Il direttore generale della Asl Brindisi, Maurizio De Nuccio, è stato ascoltato e ha fornito una panoramica sintetica sulla situazione attuale dell'affidamento alla Fondazione San Raffaele, attuale gestore in proroga del Centro di riabilitazione, e sulla procedura recentemente avviata attraverso una ricerca di mercato per un nuovo affidamento. La situazione è ancora poco chiara, a partire dal titolo di affidamento che risale al 2008.
L'assessore alla Sanità, Rocco Palese, ha nuovamente sottolineato la necessità di approfondimenti ulteriori, affidandoli al direttore del Dipartimento Vito Montanari, basandosi su una dettagliata relazione che il direttore generale della Asl fornirà in tempi brevi.
Il rappresentante del governo regionale e il direttore di dipartimento hanno ribadito la "volontà di passare alla gestione pubblica, se ci fosse - come sembra probabile - un risparmio per il Sistema sanitario regionale." L'argomento è stato quindi rinviato.

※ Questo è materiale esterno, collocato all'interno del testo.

(* ===== verification/Video.v ===== *)
(** * The video encoder (encoder-jpeg.c, JpegEnc.c)

    The thread of the encoder captures a picture, has the hardware encode it,
    copies the result to a frame and delivers it, no faster than the configured
    bit rate allows: an instance of [Encoder]. JpegEnc.c chooses the quality of
    the next picture from a table of the sizes it got before. The capture device,
    the hardware encoder and the clock are arguments of an iteration. *)

From stdpp Require Import prelude gmap strings.
From S2P Require Import Prelude Frame Conf Encoder Spook.

Local Open Scope c_scope.

(** ** Bit rate control (JpegEnc.c) *)

Definition MAX_Q_SCALE : Z := 15.
Definition INVALID_FRAME_SIZE : Z := 4294967295.
Definition DEF_FRAME_RATE : Z := 30.

(** [s_au32BRCTable] is a list of [MAX_Q_SCALE + 1] numbers of 32 bits. *)
Definition BRCInitTable (table : list Z) (u32QScale u32FrameSize : Z) : res (list Z * bool) :=
  if decide (u32QScale > MAX_Q_SCALE) then Ok (table, false)
  else table ← wr table u32QScale u32FrameSize; Ok (table, true).

(** The statement [table[dst] = (table[src] + size) / 2]. *)
Definition brc_average (table : list Z) (dst src size : Z) : res (list Z) :=
  x ← rd table src; wr table dst (u32 (x + size) `div` 2).

Definition BRCUpdateTable (table : list Z) (u32QScale u32FrameSize : Z) : res (list Z * bool) :=
  if decide (u32QScale > MAX_Q_SCALE) then Ok (table, false) else
  table ← wr table u32QScale u32FrameSize;
  table ←
    (if decide (u32QScale = MAX_Q_SCALE) then
       brc_average table (MAX_Q_SCALE - 1) (MAX_Q_SCALE - 2) u32FrameSize
     else if decide (u32QScale = MAX_Q_SCALE - 1) then
       table ← brc_average table MAX_Q_SCALE MAX_Q_SCALE u32FrameSize;
       brc_average table (u32QScale - 1) (u32QScale - 2) u32FrameSize
     else if decide (u32QScale = 1) then brc_average table 2 3 u32FrameSize
     else if decide (u32QScale = 2) then
       table ← brc_average table 1 1 u32FrameSize;
       brc_average table 3 4 u32FrameSize
     else
       table ← brc_average table (u32QScale + 1) (u32QScale + 2) u32FrameSize;
       brc_average table (u32 (u32QScale - 1)) (u32 (u32QScale - 2)) u32FrameSize);
  Ok (table, true).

La discussione sulle due proposte di legge, una a firma di Amati e l'altra a firma di Francesco Ventola (Fratelli d'Italia), sull'istituzione dell'Azienda Zero per centralizzare attività non direttamente legate alla cura dei malati, è stata anch'essa aggiornata.
Nella seduta precedente della Commissione, l'assessore Palese aveva confermato la volontà della Giunta di procedere in continuità con la delibera n. 2074 votata all'unanimità il 6 dicembre 2021, individuando nell'Azienda Zero lo strumento privilegiato per l'efficientamento del sistema sanitario.
Tuttavia, oggi è emerso un parere negativo sulla costituzione della nuova azienda dal direttore del dipartimento Salute, Montanaro, non per questioni di merito, ma per la mancanza di copertura finanziaria e le possibili obiezioni ministeriali.
Fabiano Amati ha respinto questo argomento, definendo la sua proposta di legge "a costo zero" e suggerendo la centralizzazione di alcune attività utilizzando una struttura esistente come l'Ares. La proposta rimane all'ordine del giorno nelle sue diverse e modificabili articolazioni.